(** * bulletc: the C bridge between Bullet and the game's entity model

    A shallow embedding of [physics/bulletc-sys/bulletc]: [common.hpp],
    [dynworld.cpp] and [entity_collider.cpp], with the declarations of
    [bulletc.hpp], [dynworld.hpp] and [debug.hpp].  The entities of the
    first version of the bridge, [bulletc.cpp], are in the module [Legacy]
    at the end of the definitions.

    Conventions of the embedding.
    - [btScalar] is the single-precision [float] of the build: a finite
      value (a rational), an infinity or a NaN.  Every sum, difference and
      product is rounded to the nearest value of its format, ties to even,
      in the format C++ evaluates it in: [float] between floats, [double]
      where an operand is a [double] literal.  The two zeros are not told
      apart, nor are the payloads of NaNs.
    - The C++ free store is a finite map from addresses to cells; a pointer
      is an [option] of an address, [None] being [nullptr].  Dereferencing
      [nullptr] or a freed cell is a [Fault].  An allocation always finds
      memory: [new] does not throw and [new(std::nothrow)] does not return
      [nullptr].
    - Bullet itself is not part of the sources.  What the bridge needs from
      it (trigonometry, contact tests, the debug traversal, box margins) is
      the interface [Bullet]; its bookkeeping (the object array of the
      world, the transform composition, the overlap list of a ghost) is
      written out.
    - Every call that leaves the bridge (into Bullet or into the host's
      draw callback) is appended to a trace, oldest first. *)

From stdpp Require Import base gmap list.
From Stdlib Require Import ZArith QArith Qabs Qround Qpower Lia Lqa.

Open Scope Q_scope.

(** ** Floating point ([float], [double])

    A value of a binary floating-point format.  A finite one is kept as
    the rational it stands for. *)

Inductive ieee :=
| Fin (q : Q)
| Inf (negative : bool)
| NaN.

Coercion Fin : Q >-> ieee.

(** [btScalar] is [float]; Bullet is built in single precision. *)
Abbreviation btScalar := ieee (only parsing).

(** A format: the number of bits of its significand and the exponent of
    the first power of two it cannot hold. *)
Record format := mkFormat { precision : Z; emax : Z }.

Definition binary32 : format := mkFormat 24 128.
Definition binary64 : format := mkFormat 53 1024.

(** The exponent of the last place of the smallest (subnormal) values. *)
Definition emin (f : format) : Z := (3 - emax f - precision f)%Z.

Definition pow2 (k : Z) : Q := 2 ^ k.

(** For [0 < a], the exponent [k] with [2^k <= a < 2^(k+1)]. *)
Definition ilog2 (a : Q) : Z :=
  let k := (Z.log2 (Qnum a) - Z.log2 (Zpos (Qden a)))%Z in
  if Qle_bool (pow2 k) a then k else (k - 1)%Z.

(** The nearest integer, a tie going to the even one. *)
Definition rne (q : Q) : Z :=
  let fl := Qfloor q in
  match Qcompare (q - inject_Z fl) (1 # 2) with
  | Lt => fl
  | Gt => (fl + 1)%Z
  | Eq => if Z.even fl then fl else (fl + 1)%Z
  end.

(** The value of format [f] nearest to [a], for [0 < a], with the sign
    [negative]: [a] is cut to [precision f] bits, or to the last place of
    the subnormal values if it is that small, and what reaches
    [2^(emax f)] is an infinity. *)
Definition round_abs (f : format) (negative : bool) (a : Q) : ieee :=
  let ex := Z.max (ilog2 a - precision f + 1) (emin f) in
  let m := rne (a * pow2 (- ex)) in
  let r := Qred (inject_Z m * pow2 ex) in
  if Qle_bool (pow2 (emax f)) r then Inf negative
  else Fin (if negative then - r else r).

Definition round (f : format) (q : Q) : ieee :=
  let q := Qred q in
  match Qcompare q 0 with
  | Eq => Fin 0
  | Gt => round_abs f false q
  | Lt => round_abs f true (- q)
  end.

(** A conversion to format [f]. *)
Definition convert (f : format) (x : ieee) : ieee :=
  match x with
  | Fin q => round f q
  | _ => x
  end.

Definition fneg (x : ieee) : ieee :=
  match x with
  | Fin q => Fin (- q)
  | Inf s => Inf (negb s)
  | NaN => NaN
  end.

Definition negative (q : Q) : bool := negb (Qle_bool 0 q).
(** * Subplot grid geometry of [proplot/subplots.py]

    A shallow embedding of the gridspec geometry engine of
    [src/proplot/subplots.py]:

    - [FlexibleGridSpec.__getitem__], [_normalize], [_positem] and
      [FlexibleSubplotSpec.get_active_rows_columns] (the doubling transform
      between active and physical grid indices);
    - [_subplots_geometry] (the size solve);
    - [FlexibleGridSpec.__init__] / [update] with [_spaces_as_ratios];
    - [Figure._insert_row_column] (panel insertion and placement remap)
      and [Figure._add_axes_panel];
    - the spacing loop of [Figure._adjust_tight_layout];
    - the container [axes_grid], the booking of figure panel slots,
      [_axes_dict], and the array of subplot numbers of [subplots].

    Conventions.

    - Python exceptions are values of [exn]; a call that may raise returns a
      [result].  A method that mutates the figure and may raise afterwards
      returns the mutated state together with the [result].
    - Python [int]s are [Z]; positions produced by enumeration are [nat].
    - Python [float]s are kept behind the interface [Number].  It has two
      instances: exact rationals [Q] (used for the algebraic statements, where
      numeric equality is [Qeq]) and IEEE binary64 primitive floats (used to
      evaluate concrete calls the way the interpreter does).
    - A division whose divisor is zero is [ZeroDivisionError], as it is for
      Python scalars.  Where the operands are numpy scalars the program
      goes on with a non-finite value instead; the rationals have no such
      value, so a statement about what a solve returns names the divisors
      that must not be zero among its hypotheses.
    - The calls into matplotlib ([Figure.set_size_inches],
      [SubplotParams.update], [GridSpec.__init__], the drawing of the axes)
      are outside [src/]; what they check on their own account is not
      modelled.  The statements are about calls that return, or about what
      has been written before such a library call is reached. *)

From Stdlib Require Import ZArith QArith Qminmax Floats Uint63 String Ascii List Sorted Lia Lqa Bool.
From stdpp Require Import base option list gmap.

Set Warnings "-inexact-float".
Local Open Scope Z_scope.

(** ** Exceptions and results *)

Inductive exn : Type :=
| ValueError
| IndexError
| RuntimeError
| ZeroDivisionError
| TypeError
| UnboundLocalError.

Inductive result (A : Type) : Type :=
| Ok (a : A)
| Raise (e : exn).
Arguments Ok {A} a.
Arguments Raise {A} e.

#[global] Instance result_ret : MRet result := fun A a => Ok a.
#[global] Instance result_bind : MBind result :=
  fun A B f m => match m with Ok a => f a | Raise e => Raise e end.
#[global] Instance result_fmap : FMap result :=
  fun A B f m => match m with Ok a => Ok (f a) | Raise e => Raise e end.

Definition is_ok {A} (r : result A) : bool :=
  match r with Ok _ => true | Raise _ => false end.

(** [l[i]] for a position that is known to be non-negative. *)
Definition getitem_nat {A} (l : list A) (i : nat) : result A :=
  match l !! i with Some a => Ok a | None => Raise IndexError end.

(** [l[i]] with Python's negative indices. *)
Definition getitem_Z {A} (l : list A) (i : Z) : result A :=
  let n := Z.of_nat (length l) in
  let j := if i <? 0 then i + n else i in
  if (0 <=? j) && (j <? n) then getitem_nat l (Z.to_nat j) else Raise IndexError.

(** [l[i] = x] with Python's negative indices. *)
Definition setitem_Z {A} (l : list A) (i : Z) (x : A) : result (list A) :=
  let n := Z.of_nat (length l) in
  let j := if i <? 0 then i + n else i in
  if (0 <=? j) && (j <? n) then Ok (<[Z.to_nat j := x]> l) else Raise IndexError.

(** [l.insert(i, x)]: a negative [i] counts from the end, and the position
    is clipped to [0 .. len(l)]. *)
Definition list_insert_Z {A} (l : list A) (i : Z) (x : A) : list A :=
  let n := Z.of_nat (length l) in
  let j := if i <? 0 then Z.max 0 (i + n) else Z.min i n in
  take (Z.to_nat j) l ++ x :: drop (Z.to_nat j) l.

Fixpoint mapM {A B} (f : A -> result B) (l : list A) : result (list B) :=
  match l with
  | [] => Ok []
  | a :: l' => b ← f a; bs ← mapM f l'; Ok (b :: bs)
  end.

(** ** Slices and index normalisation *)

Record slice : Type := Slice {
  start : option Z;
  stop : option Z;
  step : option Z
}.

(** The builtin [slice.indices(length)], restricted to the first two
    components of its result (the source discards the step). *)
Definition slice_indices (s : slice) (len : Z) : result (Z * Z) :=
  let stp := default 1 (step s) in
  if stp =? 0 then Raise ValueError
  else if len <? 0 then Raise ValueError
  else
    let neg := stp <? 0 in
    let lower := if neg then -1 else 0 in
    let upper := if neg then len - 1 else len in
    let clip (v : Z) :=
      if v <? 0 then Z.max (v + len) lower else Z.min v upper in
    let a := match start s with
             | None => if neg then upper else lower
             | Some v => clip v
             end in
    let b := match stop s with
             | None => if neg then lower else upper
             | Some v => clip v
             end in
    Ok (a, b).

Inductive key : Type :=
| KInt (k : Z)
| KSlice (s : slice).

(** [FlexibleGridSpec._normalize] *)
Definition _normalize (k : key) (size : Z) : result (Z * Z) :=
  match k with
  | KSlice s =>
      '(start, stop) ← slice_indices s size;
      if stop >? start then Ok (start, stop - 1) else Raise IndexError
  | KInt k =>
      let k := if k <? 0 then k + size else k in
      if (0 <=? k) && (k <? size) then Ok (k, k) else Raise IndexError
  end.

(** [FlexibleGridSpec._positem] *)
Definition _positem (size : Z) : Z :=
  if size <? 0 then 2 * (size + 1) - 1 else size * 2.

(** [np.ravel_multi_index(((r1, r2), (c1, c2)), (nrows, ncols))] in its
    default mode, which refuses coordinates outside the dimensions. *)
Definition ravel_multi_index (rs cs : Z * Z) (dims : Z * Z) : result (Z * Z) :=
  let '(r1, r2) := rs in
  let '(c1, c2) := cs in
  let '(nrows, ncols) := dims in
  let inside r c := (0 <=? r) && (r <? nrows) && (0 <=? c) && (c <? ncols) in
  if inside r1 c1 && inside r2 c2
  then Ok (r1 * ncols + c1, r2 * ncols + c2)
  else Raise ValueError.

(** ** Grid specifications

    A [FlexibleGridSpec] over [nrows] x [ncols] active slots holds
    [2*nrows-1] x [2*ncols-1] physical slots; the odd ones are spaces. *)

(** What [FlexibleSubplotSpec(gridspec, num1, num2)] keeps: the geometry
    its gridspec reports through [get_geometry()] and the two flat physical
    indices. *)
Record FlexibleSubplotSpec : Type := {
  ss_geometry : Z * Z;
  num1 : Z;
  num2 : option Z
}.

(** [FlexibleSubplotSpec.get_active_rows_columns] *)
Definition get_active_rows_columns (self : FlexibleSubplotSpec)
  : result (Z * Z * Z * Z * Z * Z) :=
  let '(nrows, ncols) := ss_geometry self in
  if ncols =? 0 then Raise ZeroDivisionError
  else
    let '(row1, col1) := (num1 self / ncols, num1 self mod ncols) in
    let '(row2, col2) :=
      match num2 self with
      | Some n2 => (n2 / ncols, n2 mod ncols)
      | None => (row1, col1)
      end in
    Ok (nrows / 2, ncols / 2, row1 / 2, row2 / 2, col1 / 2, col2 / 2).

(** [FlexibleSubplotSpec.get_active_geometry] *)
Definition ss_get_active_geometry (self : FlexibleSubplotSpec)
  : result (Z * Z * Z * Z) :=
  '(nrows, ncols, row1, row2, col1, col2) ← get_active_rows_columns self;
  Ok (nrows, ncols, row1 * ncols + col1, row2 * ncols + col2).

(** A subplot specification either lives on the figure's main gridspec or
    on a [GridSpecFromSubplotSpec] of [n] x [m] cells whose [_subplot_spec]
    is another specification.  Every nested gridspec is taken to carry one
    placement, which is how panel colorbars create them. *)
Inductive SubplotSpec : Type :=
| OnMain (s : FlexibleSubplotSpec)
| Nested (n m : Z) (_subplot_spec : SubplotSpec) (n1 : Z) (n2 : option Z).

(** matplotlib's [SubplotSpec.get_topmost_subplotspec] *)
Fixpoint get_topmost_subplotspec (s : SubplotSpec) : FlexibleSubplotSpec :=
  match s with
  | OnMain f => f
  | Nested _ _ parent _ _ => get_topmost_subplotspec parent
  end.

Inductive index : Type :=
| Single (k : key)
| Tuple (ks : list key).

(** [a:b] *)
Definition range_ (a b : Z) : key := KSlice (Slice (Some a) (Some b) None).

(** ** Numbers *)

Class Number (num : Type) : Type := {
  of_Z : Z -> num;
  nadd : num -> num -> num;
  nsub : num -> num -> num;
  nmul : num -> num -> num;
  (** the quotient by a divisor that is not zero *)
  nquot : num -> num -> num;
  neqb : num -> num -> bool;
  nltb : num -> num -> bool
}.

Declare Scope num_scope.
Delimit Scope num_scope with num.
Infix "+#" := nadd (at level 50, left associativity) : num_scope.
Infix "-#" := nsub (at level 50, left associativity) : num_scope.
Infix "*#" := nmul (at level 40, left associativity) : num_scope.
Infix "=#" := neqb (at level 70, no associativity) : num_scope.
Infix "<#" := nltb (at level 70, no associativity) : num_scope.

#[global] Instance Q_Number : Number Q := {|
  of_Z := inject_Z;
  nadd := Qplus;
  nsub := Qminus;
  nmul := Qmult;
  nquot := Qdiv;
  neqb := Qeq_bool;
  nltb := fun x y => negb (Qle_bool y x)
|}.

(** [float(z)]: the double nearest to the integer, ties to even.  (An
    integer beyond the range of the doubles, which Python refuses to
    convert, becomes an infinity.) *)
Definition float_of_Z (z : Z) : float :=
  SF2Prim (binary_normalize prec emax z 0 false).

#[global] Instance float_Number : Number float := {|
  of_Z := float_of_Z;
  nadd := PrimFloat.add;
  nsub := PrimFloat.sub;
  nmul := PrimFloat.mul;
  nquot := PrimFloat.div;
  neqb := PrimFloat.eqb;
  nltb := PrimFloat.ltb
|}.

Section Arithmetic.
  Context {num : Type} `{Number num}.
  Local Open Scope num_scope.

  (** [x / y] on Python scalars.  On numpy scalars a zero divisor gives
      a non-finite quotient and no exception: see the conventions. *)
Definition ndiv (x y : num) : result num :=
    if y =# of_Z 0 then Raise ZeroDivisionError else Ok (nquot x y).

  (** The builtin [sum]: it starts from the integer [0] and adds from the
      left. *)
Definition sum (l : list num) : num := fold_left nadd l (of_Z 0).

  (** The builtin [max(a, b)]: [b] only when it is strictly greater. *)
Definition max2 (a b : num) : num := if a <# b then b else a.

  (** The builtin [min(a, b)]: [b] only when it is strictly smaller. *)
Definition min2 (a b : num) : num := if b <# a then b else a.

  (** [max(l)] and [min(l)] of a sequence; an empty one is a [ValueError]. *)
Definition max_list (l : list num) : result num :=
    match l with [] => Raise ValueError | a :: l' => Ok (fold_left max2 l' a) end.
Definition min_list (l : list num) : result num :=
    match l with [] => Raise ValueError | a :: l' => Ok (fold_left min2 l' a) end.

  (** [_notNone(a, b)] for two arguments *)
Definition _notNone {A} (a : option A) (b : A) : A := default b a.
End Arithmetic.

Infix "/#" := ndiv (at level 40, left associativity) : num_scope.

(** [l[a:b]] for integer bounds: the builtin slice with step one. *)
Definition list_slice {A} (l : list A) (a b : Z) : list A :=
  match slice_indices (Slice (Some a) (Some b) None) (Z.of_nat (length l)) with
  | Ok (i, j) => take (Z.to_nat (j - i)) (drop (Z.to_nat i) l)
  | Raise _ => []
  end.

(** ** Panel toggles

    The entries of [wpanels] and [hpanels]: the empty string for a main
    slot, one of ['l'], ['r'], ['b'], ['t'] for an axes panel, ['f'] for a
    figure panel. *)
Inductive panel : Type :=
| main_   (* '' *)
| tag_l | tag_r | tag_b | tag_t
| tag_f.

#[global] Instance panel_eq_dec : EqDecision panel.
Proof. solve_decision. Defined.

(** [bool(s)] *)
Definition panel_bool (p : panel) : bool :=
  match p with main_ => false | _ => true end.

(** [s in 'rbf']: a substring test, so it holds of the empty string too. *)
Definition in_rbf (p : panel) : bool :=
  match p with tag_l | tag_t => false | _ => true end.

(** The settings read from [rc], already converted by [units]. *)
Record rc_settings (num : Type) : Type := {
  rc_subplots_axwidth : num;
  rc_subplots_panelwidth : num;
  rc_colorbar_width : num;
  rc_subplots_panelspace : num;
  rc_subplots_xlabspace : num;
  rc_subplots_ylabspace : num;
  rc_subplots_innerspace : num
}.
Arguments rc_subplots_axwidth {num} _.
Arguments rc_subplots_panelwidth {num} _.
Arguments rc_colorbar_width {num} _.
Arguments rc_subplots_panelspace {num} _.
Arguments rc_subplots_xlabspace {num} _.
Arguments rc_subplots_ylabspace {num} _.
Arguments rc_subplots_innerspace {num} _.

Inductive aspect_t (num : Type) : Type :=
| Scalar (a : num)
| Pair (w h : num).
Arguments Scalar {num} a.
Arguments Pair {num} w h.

────────────────────────────────────────

§ **Exercise aim**
Taking the records from the top, repeat each line exactly until you have repeated the line that contains "[bulletc.hpp], [dynworld.hpp] and".

§ **Output below**
(** * bulletc: the C bridge between Bullet and the game's entity model

    A shallow embedding of [physics/bulletc-sys/bulletc]: [common.hpp],
    [dynworld.cpp] and [entity_collider.cpp], with the declarations of
    [bulletc.hpp], [dynworld.hpp] and [debug.hpp].  The entities of the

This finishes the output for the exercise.